_Given data:_
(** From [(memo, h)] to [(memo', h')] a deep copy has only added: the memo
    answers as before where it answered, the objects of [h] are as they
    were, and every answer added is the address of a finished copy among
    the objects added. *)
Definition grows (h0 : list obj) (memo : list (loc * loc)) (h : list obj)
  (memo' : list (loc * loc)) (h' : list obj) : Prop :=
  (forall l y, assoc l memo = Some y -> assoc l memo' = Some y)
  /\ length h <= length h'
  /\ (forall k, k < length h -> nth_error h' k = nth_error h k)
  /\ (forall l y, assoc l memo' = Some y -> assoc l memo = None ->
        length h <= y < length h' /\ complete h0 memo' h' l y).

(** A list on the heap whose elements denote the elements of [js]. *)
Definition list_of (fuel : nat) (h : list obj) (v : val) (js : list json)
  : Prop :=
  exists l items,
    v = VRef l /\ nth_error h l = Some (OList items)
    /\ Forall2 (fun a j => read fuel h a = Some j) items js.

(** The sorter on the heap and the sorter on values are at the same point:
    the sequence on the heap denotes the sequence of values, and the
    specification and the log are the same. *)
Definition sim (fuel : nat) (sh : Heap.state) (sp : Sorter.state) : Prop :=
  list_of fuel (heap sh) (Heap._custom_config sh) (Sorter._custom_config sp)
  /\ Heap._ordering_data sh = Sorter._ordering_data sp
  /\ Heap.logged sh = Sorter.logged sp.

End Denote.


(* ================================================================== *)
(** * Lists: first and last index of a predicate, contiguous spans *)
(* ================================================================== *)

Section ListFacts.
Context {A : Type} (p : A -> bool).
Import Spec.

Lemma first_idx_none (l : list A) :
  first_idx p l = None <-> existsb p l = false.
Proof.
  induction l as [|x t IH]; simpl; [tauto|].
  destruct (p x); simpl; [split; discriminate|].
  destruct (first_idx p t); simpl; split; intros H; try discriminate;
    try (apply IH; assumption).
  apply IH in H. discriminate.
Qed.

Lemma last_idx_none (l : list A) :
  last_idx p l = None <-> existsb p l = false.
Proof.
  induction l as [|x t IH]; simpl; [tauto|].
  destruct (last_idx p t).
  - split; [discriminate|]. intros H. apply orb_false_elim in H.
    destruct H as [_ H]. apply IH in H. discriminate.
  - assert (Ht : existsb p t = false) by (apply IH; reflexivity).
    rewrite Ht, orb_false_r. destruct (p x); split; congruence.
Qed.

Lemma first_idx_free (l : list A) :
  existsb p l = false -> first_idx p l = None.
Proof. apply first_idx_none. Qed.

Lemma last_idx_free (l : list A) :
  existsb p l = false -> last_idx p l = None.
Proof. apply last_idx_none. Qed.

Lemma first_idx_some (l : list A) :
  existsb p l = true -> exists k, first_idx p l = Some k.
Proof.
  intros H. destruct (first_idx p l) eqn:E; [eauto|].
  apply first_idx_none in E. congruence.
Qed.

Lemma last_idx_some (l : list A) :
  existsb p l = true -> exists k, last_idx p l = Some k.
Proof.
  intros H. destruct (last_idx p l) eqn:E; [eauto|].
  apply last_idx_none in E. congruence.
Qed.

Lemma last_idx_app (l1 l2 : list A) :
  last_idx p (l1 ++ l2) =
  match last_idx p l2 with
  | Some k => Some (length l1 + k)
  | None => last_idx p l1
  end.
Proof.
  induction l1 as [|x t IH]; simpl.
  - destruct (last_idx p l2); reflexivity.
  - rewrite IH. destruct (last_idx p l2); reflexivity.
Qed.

_Problem description:_ Your reply must contain exactly the lines from the first line of the data through the line holding "(memo' : list", and nothing more.

_Answer:_
(** From [(memo, h)] to [(memo', h')] a deep copy has only added: the memo
    answers as before where it answered, the objects of [h] are as they
    were, and every answer added is the address of a finished copy among
    the objects added. *)
Definition grows (h0 : list obj) (memo : list (loc * loc)) (h : list obj)
  (memo' : list (loc * loc)) (h' : list obj) : Prop :=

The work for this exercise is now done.